Photo by Sophie Mikat on Unsplash

Arrest, authority and a poisoning allegation: excusing trespass in fourteenth-century Leicestershire

Here is what looks like a YB-Plea Roll match. It took some finding, in a long roll with lots of very dull, terse, entries in writing which is on the turn towards (shudder) early modern style (a little enlivened, it is true, by some great footnote doodles). The case is Richard Wynslowe v. John Cleypole (1489),[i] a Common Pleas trespass case which starts off in fairly banal fashion, but gets quite intriguing, quite soon.

We are in Leicestershire, and John Cleypole, of Halloughton, gentleman, is answering a case of trespass. It was alleged that, on 4th March 1488 he had broken into the house of Richard Wynslowe, clerk, of Halloughton, and assaulted and threatened his servants, Robert Tyrlyngton and Isabelle his wife; whose services Richard lost for a month, which, so he claimed, caused him loss of 10 marks). Thus far, this is fairly common-or-garden stuff. The interesting bit comes with the defence argument.

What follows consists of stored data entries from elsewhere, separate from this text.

(* ===== verification/User.v ===== *)
(** The first user program, [init] of init/main.c, and the library it calls: the
    stubs of lib/ that raise the interrupt of a system call.  A user program is a
    tree of its interactions with the kernel; the numbers in the stubs are those
    under which the kernel's table has the calls. *)
From ITree Require ITree.
From S2P Require Export Vsprintf Entry.
#[local] Open Scope bool_scope.

(** ** Programs *)

(** The argument of a system call: a number, or a pointer to text, to a table of
    strings or to a variable of the program. *)
Inductive uarg : Type :=
  | Num (z : Z)
  | Text (s : list Z)
  | Strings (l : list (list Z))
  | Ref (x : string).

(** What a program does that others see: it raises the interrupt with registers
    loaded, of which eax comes back, as a signed number; it reads a variable that the
    kernel may have written; it sets [errno]. *)
Variant userE : Type -> Type :=
  | Int80 (eax : Z) (args : list uarg) : userE Z
  | Var (x : string) : userE Z
  | Set_errno (e : Z) : userE unit.

Definition prog : Type -> Type := ITree.Core.ITreeDefinition.itree userE.
#[export] Instance prog_ret : MRet prog := fun A a => ITree.Core.ITreeDefinition.go (ITree.Core.ITreeDefinition.RetF a).
#[export] Instance prog_bind : MBind prog := fun A B f m => ITree.Core.ITreeDefinition.ITree.bind m f.
Definition trap (eax : Z) (args : list uarg) : prog Z := ITree.Core.ITreeDefinition.ITree.trigger (Int80 eax args).
Definition var (x : string) : prog Z := ITree.Core.ITreeDefinition.ITree.trigger (Var x).
Definition set_errno (e : Z) : prog unit := ITree.Core.ITreeDefinition.ITree.trigger (Set_errno e).

(** ** The library *)

(** include/unistd.h:61-137: the numbers [__NR_name]. *)
Definition __NR : list (string * Z) :=
  [("setup", 0); ("exit", 1); ("fork", 2); ("read", 3); ("write", 4); ("open", 5); ("close", 6);
   ("waitpid", 7); ("creat", 8); ("link", 9); ("unlink", 10); ("execve", 11); ("chdir", 12);
   ("time", 13); ("mknod", 14); ("chmod", 15); ("chown", 16); ("break", 17); ("oldstat", 18);
   ("lseek", 19); ("getpid", 20); ("mount", 21); ("umount", 22); ("setuid", 23); ("getuid", 24);
   ("stime", 25); ("ptrace", 26); ("alarm", 27); ("oldfstat", 28); ("pause", 29); ("utime", 30);
   ("stty", 31); ("gtty", 32); ("access", 33); ("nice", 34); ("ftime", 35); ("sync", 36);
   ("kill", 37); ("rename", 38); ("mkdir", 39); ("rmdir", 40); ("dup", 41); ("pipe", 42);
   ("times", 43); ("prof", 44); ("brk", 45); ("setgid", 46); ("getgid", 47); ("signal", 48);
   ("geteuid", 49); ("getegid", 50); ("acct", 51); ("phys", 52); ("lock", 53); ("ioctl", 54);
   ("fcntl", 55); ("mpx", 56); ("setpgid", 57); ("ulimit", 58); ("oldolduname", 59);
   ("umask", 60); ("chroot", 61); ("ustat", 62); ("dup2", 63); ("getppid", 64); ("getpgrp", 65);
   ("setsid", 66); ("stat", 106); ("lstat", 107); ("fstat", 108); ("uname", 122);
   ("getdents", 141); ("stat64", 195); ("ltat64", 196); ("fstat64", 197); ("getdents64", 220);
   ("fcntl64", 221)].

(** The number of a call, as the macros paste it together. *)
Definition NR (name : string) : Z :=
  match list_find (fun p => fst p = name) __NR with Some (_, (_, n)) => n | None => -1 end.

(** include/unistd.h:146-149: what the macros do with the result of the call. *)
Definition result (__res : Z) : prog Z :=
  if __res >=? 0 then mret __res else set_errno (- __res);; mret (-1).

(** include/unistd.h:139-150 *)
Definition _syscall0 (name : string) : prog Z := r ← trap (NR name) []; result r.
(** include/unistd.h:152-163 *)
Definition _syscall1 (name : string) (a : uarg) : prog Z := r ← trap (NR name) [a]; result r.
(** include/unistd.h:165-176 *)
Definition _syscall2 (name : string) (a b : uarg) : prog Z := r ← trap (NR name) [a; b]; result r.
(** include/unistd.h:178-188 *)
Definition _syscall3 (name : string) (a b c : uarg) : prog Z := r ← trap (NR name) [a; b; c]; result r.

(** lib/close.c:4 *)
Definition close (fd : Z) : prog Z := _syscall1 "close" (Num fd).
(** lib/dup.c:4 *)
Definition dup (fd : Z) : prog Z := _syscall1 "dup" (Num fd).
(** lib/setsid.c:4 *)
Definition setsid : prog Z := _syscall0 "setsid".
(** lib/write.c:4 *)
Definition write (fd : Z) (buf : list Z) (count : Z) : prog Z :=
  _syscall3 "write" (Num fd) (Text buf) (Num count).
(** lib/execve.c:4 *)
Definition execve (file : list Z) (argv envp : list (list Z)) : prog Z :=
  _syscall3 "execve" (Text file) (Strings argv) (Strings envp).
(** lib/wait.c:5 *)
Definition waitpid (pid : Z) (wait_stat : uarg) (options : Z) : prog Z :=
  _syscall3 "waitpid" (Num pid) wait_stat (Num options).
(** lib/wait.c:7-10 *)
Definition wait (wait_stat : uarg) : prog Z := waitpid (-1) wait_stat 0.
(** lib/open.c:5-19: the third argument is taken whether the caller gave one or not. *)
Definition open (filename : list Z) (flag mode : Z) : prog Z :=
  r ← trap (NR "open") [Text filename; Num flag; Num mode];
  result r.
(** lib/_exit.c:4-7: returns when the call does. *)
Definition _exit (exit_code : Z) : prog unit := trap (NR "exit") [Num exit_code];; mret tt.
(** init/main.c:25 *)
Definition fork : prog Z := _syscall0 "fork".
(** init/main.c:26 *)
Definition pause : prog Z := _syscall0 "pause".
(** init/main.c:27 *)
Definition setup : prog Z := _syscall0 "setup".
(** init/main.c:28 *)
Definition sync : prog Z := _syscall0 "sync".

(** ** The first program *)

(** include/fcntl.h:10 *)
Definition O_RDWR : Z := 0x02.

(** init/main.c:44: where the 1024 bytes of the buffer are. *)
Definition printbuf : Z := 0.
(** Where the format is, behind them. *)
Definition format : Z := printbuf + 1024.

(** init/main.c:116-125.  The formats of [init] print numbers only. *)
Definition printf (fmt : list Z) (args : list Z) : prog Z :=
  match vsprintf (fun k => nth (Z.to_nat k) args 0) 1024 printbuf format (literal format fmt zero_arr) with
  | Some (i, m) => write 1 (load_bytes m printbuf (Z.to_nat i)) i;; mret i
  | None => mret 0
  end.

(** init/main.c:127 *)
Definition argv : list (list Z) := [chars "/bin/sh"].
(** init/main.c:128 *)
Definition envp : list (list Z) := [chars "HOME=/root"; chars "PATH=/bin"; chars "PWD=/"].

(** A line that ends in newline and carriage return. *)
Definition line (s : string) : list Z := chars s ++ [10; 13].
Definition say (s : string) : prog unit := printf (line s) [];; mret tt.

Definition rule : string := "==================================================================".

(** init/main.c:172-198 *)
Definition banner : prog unit :=
  say "";;
  say rule;;
  say "     Rhee Creatives Linux v1.0 - Extreme Performance Edition      ";;
  say rule;;
  say " [BOOT] System Core Initializing...";;
  say " [HARDWARE] CPU Mode: Protected 32-bit (Optimized i386)";;
  say " [HARDWARE] Memory Management: Paging Enabled (4KB/Page)";;
  n ← var "nr_buffers";
  let total_buffer_kb := Z.quot (s32 (n * BLOCK_SIZE)) 1024 in
  printf (line " [HARDWARE] Buffer Cache: %d KB allocated (%d buffers dedicated)") [total_buffer_kb; n];;
  j ← var "jiffies";
  printf (line " [SYSTEM] Boot Time: %d ticks (Hyper-Fast Boot Technology)") [j];;
  say " [SYSTEM] Optimization Level: MAXIMAL (Level 99 - Unlocked)";;
  say " [SECURITY] Running Spider-Web Integrity Check...";;
  say "    - Kernel Code Segment: VERIFIED";;
  say "    - Task Structures: SECURE";;
  say "    - Interrupt Descriptor Table: LOCKED";;
  say " [SECURITY] System Integrity: 100%% (No Anomalies)".

(** init/main.c:204-217: the loop between the two readings of the clock only spends time. *)
Definition benchmark : prog unit :=
  say " [PERF] Running CPU Integer Benchmark (Single Core Stress)...";;
  start_bench ← var "jiffies";
  j ← var "jiffies";
  printf (line " [PERF] Benchmark Score: %d ticks (LOWER IS BETTER - EXCELLENT)") [s32 (j - start_bench)];;
  say rule;;
  say "   SYSTEM READY. UNLEASH THE POWER.";;
  say rule.

(** init/main.c:161-163: the three standard descriptors. *)
Definition open_tty : prog unit :=
  open (chars "/dev/tty0") O_RDWR 0;;
  dup 0;;
  dup 0;;
  mret tt.

(** init/main.c:230-235: what the child of [init] does. *)
Definition shell : prog unit :=
  close 0;; close 1;; close 2;;
  setsid;;
  open_tty;;
  r ← execve (chars "/bin/sh") argv envp;
  _exit r.

(** init/main.c:242-250 *)
Definition reap : prog unit :=
  j ← wait (Ref "i");
  i ← var "i";
  printf (chars " [INFO] Child %d died with code %04x. Syncing filesystems..." ++ [10]) [j; i];;
  sync;;
  _exit 0.

(** init/main.c:143-251 *)
Definition init : prog unit :=
  setup;;
  open_tty;;
  banner;;
  benchmark;;
  i ← fork;
  (if i <? 0 then
     printf (chars "CRITICAL ERROR: Fork failed in init! System Halted." ++ [13; 10]) [];; mret tt
   else if i =? 0 then shell else mret tt);;
  reap.

(** init/main.c:101-111: after [move_to_user_mode], process 0 makes [init] and then pauses
    for ever. *)
Definition process0 : prog unit :=
  i ← fork;
  (if i =? 0 then init else mret tt);;
  ITree.Core.ITreeDefinition.ITree.iter (fun _ : unit => pause;; mret (inl tt)) tt.

(** ** The numbers of the library and the table of the kernel *)

Section numbers.
Context `{Machine}.
Context (fninit : Z -> Z).

(** Which function of the kernel each name should lead to. *)
Definition kernel_calls : list (string * handler) :=
  [("setup", call0 (sys_setup mount_root)); ("exit", call1 int sys_exit); ("fork", sys_fork fninit);
   ("read", call3 uns uns int sys_read); ("write", call3 uns uns int sys_write);
   ("open", call3 uns int int sys_open); ("close", call1 uns sys_close);
   ("waitpid", call3 int uns int sys_waitpid); ("creat", call2 uns int sys_creat);
   ("link", call2 uns uns sys_link); ("unlink", call1 uns sys_unlink); ("execve", sys_execve);
   ("chdir", call1 uns sys_chdir); ("time", call1 uns sys_time); ("mknod", const sys_mknod);
   ("chmod", call2 uns int sys_chmod); ("chown", call3 uns int int sys_chown);
   ("break", const sys_break); ("oldstat", call0 sys_oldstat);
   ("lseek", call3 uns int int sys_lseek); ("getpid", call0 sys_getpid);
   ("mount", const sys_mount); ("umount", const sys_umount); ("setuid", call1 int sys_setuid);
   ("getuid", call0 sys_getuid); ("stime", call1 uns sys_stime); ("ptrace", const sys_ptrace);
   ("alarm", call1 int sys_alarm); ("oldfstat", call0 sys_oldfstat);
   ("pause", call0 (sys_pause fuel)); ("utime", call2 uns uns sys_utime);
   ("stty", const sys_stty); ("gtty", const sys_gtty); ("access", call2 uns int sys_access);
   ("nice", call1 int sys_nice); ("ftime", const sys_ftime);
   ("sync", call0 (sys_sync sync_inodes)); ("kill", call2 int int sys_kill);
   ("rename", const sys_rename); ("mkdir", call2 uns int sys_mkdir);
   ("rmdir", call1 uns sys_rmdir); ("dup", call1 uns sys_dup); ("pipe", call1 uns sys_pipe);
   ("times", call1 uns sys_times); ("prof", const sys_prof); ("brk", call1 uns sys_brk);
   ("setgid", call1 int sys_setgid); ("getgid", call0 sys_getgid);
   ("signal", call3 int uns uns sys_signal); ("geteuid", call0 sys_geteuid);
   ("getegid", call0 sys_getegid); ("acct", const sys_acct); ("phys", const sys_phys);
   ("lock", const sys_lock); ("ioctl", call3 uns uns uns sys_ioctl);
   ("fcntl", call3 uns uns uns sys_fcntl); ("mpx", const sys_mpx);
   ("setpgid", call2 int int sys_setpgid); ("ulimit", const sys_ulimit);
   ("oldolduname", call0 sys_oldolduname); ("umask", call1 int sys_umask);
   ("chroot", call1 uns sys_chroot);
   ("ustat", (fun r => const (sys_ustat (arg int (fr_ebx r)) (fr_ecx r)) r));
   ("dup2", call2 uns uns sys_dup2); ("getppid", call0 sys_getppid);
   ("getpgrp", call0 sys_getpgrp); ("setsid", call0 sys_setsid);
   ("stat", call2 uns uns sys_stat); ("lstat", call2 uns uns sys_lstat);
   ("fstat", call2 uns uns sys_fstat); ("uname", call1 uns sys_uname);
   ("getdents", call3 uns uns uns sys_getdents); ("stat64", call2 uns uns sys_stat64);
   ("ltat64", call2 uns uns sys_lstat64); ("fstat64", call2 uns uns sys_fstat64);
   ("getdents64", call3 uns uns uns sys_getdents64); ("fcntl64", call3 uns uns uns sys_fcntl64)].

(** The numbers of the library and the table of the kernel agree: each name leads to the
    function of the kernel of that name, and every function in the table has a name. *)
Theorem user_calls :
  Forall (fun p => service fninit (NR (fst p)) = Some (snd p)) kernel_calls /\
  map fst kernel_calls = map fst __NR /\ NoDup (map fst __NR) /\
  forall nr, 0 <= nr -> is_Some (service fninit nr) <-> nr ∈ map snd __NR.
Proof.
  split_and!.
  - repeat constructor.
  - reflexivity.
  - by apply (bool_decide_unpack _).
  - intros nr Hn. set (has := fun nr => match service fninit nr with Some _ => true | None => false end).
    assert (E : is_Some (service fninit nr) <-> has nr = true).
    { unfold has. destruct (service fninit nr); split; done || by intros [??]. }
    rewrite E. destruct (Z.lt_ge_cases nr 320) as [Hl|Hl].
    + assert (Hall : forallb (fun nr => Bool.eqb (has nr) (bool_decide (nr ∈ map snd __NR))) (seqZ 0 320) = true)
        by (vm_compute; reflexivity).
      rewrite forallb_forall in Hall. specialize (Hall nr). rewrite <- list_elem_of_In, elem_of_seqZ in Hall.
      rewrite (Bool.eqb_prop _ _ (Hall ltac:(lia))). apply bool_decide_eq_true.
    + split; intros Hh.
      * exfalso. unfold has, service in Hh. rewrite (proj2 (lookup_ge_None _ _)) in Hh; [done|].
        change (length (sys_call_table fninit)) with 320%nat. lia.
      * exfalso. assert (Hb : Forall (fun n => n < 320) (map snd __NR)) by (by apply (bool_decide_unpack _)).
        rewrite Forall_forall in Hb. apply list_elem_of_In in Hh. specialize (Hb nr Hh). lia.
Qed.
End numbers.

(** ** The calls of the first process *)

(** The calls a program makes, the kernel answering with [ans]; the variables it reads are 0. *)
Fixpoint calls {A} (ans : Z -> list uarg -> Z) (n : nat) (t : prog A) : list (Z * list uarg) :=
  match n with
  | O => []
  | S n =>
      match ITree.Core.ITreeDefinition.observe t with
      | ITree.Core.ITreeDefinition.RetF _ => []
      | ITree.Core.ITreeDefinition.TauF t => calls ans n t
      | ITree.Core.ITreeDefinition.VisF e k =>
          match e in userE X return (X -> prog A) -> list (Z * list uarg) with
          | Int80 eax args => fun k => (eax, args) :: calls ans n (k (ans eax args))
          | Var _ => fun k => calls ans n (k 0)
          | Set_errno _ => fun k => calls ans n (k tt)
          end k
      end
  end.

Definition but_write (l : list (Z * list uarg)) : list (Z * list uarg) :=
  filter (fun c => fst c <> NR "write") l.

(** The child puts the terminal on the three standard descriptors again, in a session of its
    own, before it becomes the shell; if it cannot, it goes on as its parent does. *)
Lemma child_calls :
  but_write (calls (fun nr _ => if nr =? NR "fork" then 0 else -2) 200 init) =
  [(NR "setup", []); (NR "open", [Text (chars "/dev/tty0"); Num O_RDWR; Num 0]);
   (NR "dup", [Num 0]); (NR "dup", [Num 0]); (NR "fork", []);
   (NR "close", [Num 0]); (NR "close", [Num 1]); (NR "close", [Num 2]); (NR "setsid", []);
   (NR "open", [Text (chars "/dev/tty0"); Num O_RDWR; Num 0]); (NR "dup", [Num 0]); (NR "dup", [Num 0]);
   (NR "execve", [Text (chars "/bin/sh"); Strings argv; Strings envp]); (NR "exit", [Num (-1)]);
   (NR "waitpid", [Num (-1); Ref "i"; Num 0]); (NR "sync", []); (NR "exit", [Num 0])].
Proof. vm_compute. reflexivity. Qed.

Lemma parent_calls :
  but_write (calls (fun nr _ => if nr =? NR "fork" then 2 else 0) 200 init) =
  [(NR "setup", []); (NR "open", [Text (chars "/dev/tty0"); Num O_RDWR; Num 0]);
   (NR "dup", [Num 0]); (NR "dup", [Num 0]); (NR "fork", []);
   (NR "waitpid", [Num (-1); Ref "i"; Num 0]); (NR "sync", []); (NR "exit", [Num 0])].
Proof. vm_compute. reflexivity. Qed.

John denied most of the allegations, except for the part about entering Richard’s property. As far as this was concerned, however, he argued that Richard should not succeed in bringing this action, because his entry had been to arrest a felony suspect. He explained that Isabelle was suspected of poisoning one Thomas Shepherd at Houghton. According to John, ‘long before’ the day of the alleged trespass, Thomas had been poisoned (intoxicatus), and Thomas, languishing on his deathbed at Halloughton, had contacted John and had told him, openly, that Isabelle had given him a poisoned draught (potum venenosum), of which he died, before the alleged trespass, at Uppingham in Rutland. John said that, after that, suspecting Isabelle of causing the death, he had gone to Richard’s property, had entered to arrest Isabelle, and had then taken her to the king’s gaol of Leicester. The thrust of his argument was that this was not the trespass alleged by Richard, and Richard should not succeed.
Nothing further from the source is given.